• Activity: Below is some data. Retype exactly the lines starting at the one with "End DriveTreeFacts." and ending at the one with "icon [Information] (and".

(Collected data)
[Start of section]

(** One turn only removes entries, and only entries of the tree under the
    path; without an error the path is gone, and an error on a path that
    exists is a refusal. *)
Lemma delete_path_spec r i w p :
  (delete_path r i w p).2 ⊆ w /\
  (forall k, FS.below (Path.normpath p) k = None ->
     (delete_path r i w p).2 !! k = w !! k) /\
  ((delete_path r i w p).1 = None -> FS.lookup (delete_path r i w p).2 p = None) /\
  (nothing_refused r -> is_Some (FS.lookup w p) -> (delete_path r i w p).1 = None).
Proof.
  unfold delete_path, FS.isdir, Os.remove, Os.rmtree, nothing_refused.
  destruct (FS.lookup w p) as [[content|]|] eqn:E; unfold FS.lookup in *.
  - destruct (Os.remove_refused r i p) as [e|] eqn:Er; cbn [fst snd].
    + split; [reflexivity|]. split; [reflexivity|]. split; [discriminate|].
      intros Hr _. destruct (Hr i p) as [Hr1 _]. congruence.
    + split; [apply delete_subseteq|]. split; [|split; [|reflexivity]].
      * intros k Hk. apply lookup_delete_ne. intros <-. rewrite below_self in Hk. discriminate.
      * intros _. apply lookup_delete_eq.
  - destruct (Os.rmtree_refused r i p) as [[left_behind e]|] eqn:Er; cbn [fst snd].
    + split; [apply map_filter_subseteq|]. split; [|split; [discriminate|]].
      * intros k Hk. apply option_eq. intros n. rewrite map_lookup_filter_Some. cbn [fst].
        tauto.
      * intros Hr _. destruct (Hr i p) as [_ Hr2]. congruence.
    + split; [apply remove_subtree_subseteq|]. split; [|split; [|reflexivity]].
      * intros k Hk. rewrite lookup_remove_subtree, Hk. reflexivity.
      * intros _. rewrite lookup_remove_subtree, below_self. reflexivity.
  - destruct (Os.remove_refused r i p) as [e|]; cbn [fst snd].
    + split; [reflexivity|]. split; [reflexivity|]. split; [discriminate|].
      intros _ [n Hn]. discriminate.
    + split; [reflexivity|]. split; [reflexivity|]. split; [discriminate|].
      intros _ [n Hn]. discriminate.
Qed.

Lemma delete_each_spec r i paths w errors :
  exists errs w',
    delete_each r i paths w errors = (errors ++ errs, w') /\
    w' ⊆ w /\
    (forall p, p ∈ paths ->
       FS.lookup w' p = None \/ exists e, p +:+ ": " +:+ e ∈ errs) /\
    (forall k, Forall (fun p => FS.below (Path.normpath p) k = None) paths ->
       w' !! k = w !! k) /\
    (nothing_refused r ->
     Forall (fun p => is_Some (FS.lookup w p)) paths -> ForallOrdPairs outside paths ->
     errs = []).
Proof.
  revert i w errors. induction paths as [|p paths IH]; intros i w errors.
  - exists [], w. cbn [delete_each]. rewrite app_nil_r. split; [reflexivity|].
    split; [reflexivity|]. split; [intros p Hp; apply elem_of_nil in Hp; contradiction|].
    split; [reflexivity|]. reflexivity.
  - cbn [delete_each].
    destruct (delete_path_spec r i w p) as (Hsub1 & Hout1 & Hgone1 & Hok1).
    destruct (delete_path r i w p) as [[e|] w1]; cbn [fst snd] in *.
    + destruct (IH (S i) w1 (errors ++ [p +:+ ": " +:+ e]))
        as (errs & w' & -> & Hsub & Hgone & Hout & _).
      eexists (_ :: errs), w'. rewrite <- app_assoc. split; [reflexivity|].
      split; [etransitivity; eassumption|]. split; [|split].
      * intros q [->|Hq]%elem_of_cons.
        -- right. exists e. apply list_elem_of_here.
        -- destruct (Hgone q Hq) as [H|[e' H]]; [left; exact H|right].
           exists e'. apply list_elem_of_further, H.
      * intros k [Hk1 Hk]%Forall_cons. rewrite (Hout k Hk). apply Hout1, Hk1.
      * intros Hr [Hex _]%Forall_cons _. specialize (Hok1 Hr Hex). discriminate.
    + destruct (IH (S i) w1 errors) as (errs & w' & -> & Hsub & Hgone & Hout & Hnone).
      exists errs, w'. split; [reflexivity|].
      split; [etransitivity; eassumption|]. split; [|split].
      * intros q [->|Hq]%elem_of_cons; [|apply Hgone, Hq]. left.
        specialize (Hgone1 eq_refl). unfold FS.lookup in *.
        eapply lookup_weaken_None; eassumption.
      * intros k [Hk1 Hk]%Forall_cons. rewrite (Hout k Hk). apply Hout1, Hk1.
      * intros Hr [_ Hex]%Forall_cons Hord. inversion Hord as [|? ? Hfirst Hrest]; subst.
        apply (Hnone Hr); [|exact Hrest].
        rewrite Forall_forall in Hex, Hfirst |- *. intros q Hq.
        unfold FS.lookup. rewrite (Hout1 _ (Hfirst q Hq)). apply Hex, Hq.
Qed.

(** X15.  Whatever the operating system refuses, [delete_selected] only
    removes entries, and none when the question is not answered with yes.
    After a confirmed deletion each selected path either exists no more or
    has its error in the list that is shown, and an entry that is not a
    selected path and does not lie under one is left as it was.  When
    nothing is refused, every selected path exists and none lies under (or
    is) an earlier one, no error is shown. *)
Theorem delete_selected_removes_the_selection r paths yes w :
  (delete_selected r paths yes w).2 ⊆ w /\
  (yes = false -> (delete_selected r paths yes w).2 = w) /\
  (forall errors, (delete_selected r paths yes w).1 = Some errors ->
     forall p, p ∈ paths ->
       FS.exists_ (delete_selected r paths yes w).2 p = false \/
       exists e, p +:+ ": " +:+ e ∈ errors) /\
  (forall k, Forall (fun p => FS.below (Path.normpath p) k = None) paths ->
     (delete_selected r paths yes w).2 !! k = w !! k) /\
  (yes = true -> paths <> [] -> nothing_refused r ->
   Forall (fun p => FS.exists_ w p = true) paths -> ForallOrdPairs outside paths ->
   (delete_selected r paths yes w).1 = Some []).
Proof.
  unfold delete_selected. destruct paths as [|p0 paths0] eqn:Ep.
  { cbn [fst snd]. split; [reflexivity|]. split; [reflexivity|].
    split; [discriminate|]. split; [reflexivity|]. intros _ H. contradiction. }
  rewrite <- Ep. clear Ep. destruct yes; cbn [negb].
  2:{ cbn [fst snd]. split; [reflexivity|]. split; [reflexivity|].
      split; [discriminate|]. split; [reflexivity|discriminate]. }
  destruct (delete_each_spec r 0 paths w []) as (errs & w' & -> & Hsub & Hgone & Hout & Hnone).
  cbn [fst snd app]. split; [exact Hsub|]. split; [discriminate|]. split; [|split].
  - intros errors [= <-] p Hp. destruct (Hgone p Hp) as [H|H]; [left|right; exact H].
    unfold FS.exists_. rewrite H. reflexivity.
  - exact Hout.
  - intros _ _ Hr Hex Hord. rewrite (Hnone Hr); [reflexivity| |exact Hord].
    eapply Forall_impl; [exact Hex|]. intros p Hp. unfold FS.exists_ in Hp.
    destruct (FS.lookup w p); [eexists; reflexivity|discriminate].
Qed.

(** The file [/d/a.txt] is in use and cannot be removed. *)
Definition in_use : Os.refusals :=
  {| Os.remove_refused := fun _ p =>
       if String.eqb p "/d/a.txt" then Some "[Errno 13] Permission denied: '/d/a.txt'"
       else None;
     Os.rmtree_refused := fun _ _ => None |}.

Lemma delete_selected_witness :
  (delete_selected Os.willing ["/d/a.txt"; "/src"] true FileOperationFacts.example_fs).1
    = Some [] /\
  (FS.exists_ (delete_selected in_use ["/d/a.txt"; "/src"] true
                 FileOperationFacts.example_fs).2 "/d/a.txt" = false \/
   exists e,
     "/d/a.txt" +:+ ": " +:+ e
       ∈ ["/d/a.txt: [Errno 13] Permission denied: '/d/a.txt'"]).
Proof.
  destruct (delete_selected_removes_the_selection Os.willing ["/d/a.txt"; "/src"] true
              FileOperationFacts.example_fs) as (_ & _ & _ & _ & Hnone).
  destruct (delete_selected_removes_the_selection in_use ["/d/a.txt"; "/src"] true
              FileOperationFacts.example_fs) as (_ & _ & Hgone & _).
  split.
  - apply Hnone; [reflexivity|discriminate| |repeat constructor|].
    + intros i p. split; reflexivity.
    + repeat constructor; vm_compute; reflexivity.
  - apply Hgone; [vm_compute; reflexivity|apply list_elem_of_here].
Defined.

End DriveTreeFacts.

(** ** The message after a file operation *)

Module FileViewerFacts.
Import FileOperationWorker FileOperationFacts FileOperationMore FileViewer.

(** X16.  After a batch that is not cancelled, with sources and a
    destination that is a directory, the box that shows the result has the
    icon [Information] (and the title "... Complete") exactly when every
    item succeeded, [Critical] ("... Failed") exactly when none did, and
    [Warning] ("... Results") otherwise. *)
Theorem result_box_tells_how_many_succeeded self w success errs op :
  FS.isdir w (destination_dir self) = true -> source_paths self <> [] ->
  Result success errs op ∈ (run self w None).1 ->
  let n := Z.of_nat (length (source_paths self)) in
  let box := handle_file_operation_result success errs op in
  (box_icon box = Information <-> success = n) /\
  (box_icon box = Critical <-> success = 0) /\
  (box_icon box = Warning <-> 0 < success < n) /\
  window_title box
    = Str.title op +:+ match box_icon box with
                       | Information => " Complete"
                       | Critical => " Failed"
                       | Warning => " Results"
                       end.
Proof.
  intros Hd Hne Hin n box.
  destruct (run_events_shape self w None Hd) as (ps & s & es & E & Hlen & Ht & Hs & _).
  rewrite E in Hin. unfold handled in Hlen.
  assert (Hn : 0 < n) by (unfold n; destruct (source_paths self); [contradiction|cbn; lia]).
  assert (success = s /\ errs = es) as [-> ->].
  { apply elem_of_app in Hin as [Hin|Hin].
    - apply list_elem_of_fmap in Hin as (p & Hp & _). discriminate.
    - apply elem_of_cons in Hin as [[= -> -> _]|Hin]; [split; reflexivity|].
      apply list_elem_of_singleton in Hin. discriminate. }
  fold n in Hlen. assert (Hsum : s + Z.of_nat (length es) = n) by lia.
  subst box. unfold handle_file_operation_result. destruct es as [|e es].
  - cbn [box_icon window_title length] in *.
    split; [split; [intros _; lia|reflexivity]|].
    split; [split; [discriminate|lia]|]. split; [split; [discriminate|lia]|reflexivity].
  - cbn [length] in Hsum. destruct (Z.eqb_spec s 0) as [->|Hs0]; cbn [box_icon window_title].
    + split; [split; [discriminate|lia]|].
      split; [split; reflexivity|]. split; [split; [discriminate|lia]|reflexivity].
    + split; [split; [discriminate|lia]|].
      split; [split; [discriminate|contradiction]|].
      split; [split; [intros _; lia|reflexivity]|reflexivity].
Qed.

[End of section]

• Output for this exercise:
End DriveTreeFacts.

(** ** The message after a file operation *)

Module FileViewerFacts.
Import FileOperationWorker FileOperationFacts FileOperationMore FileViewer.

(** X16.  After a batch that is not cancelled, with sources and a
    destination that is a directory, the box that shows the result has the
    icon [Information] (and the title "... Complete") exactly when every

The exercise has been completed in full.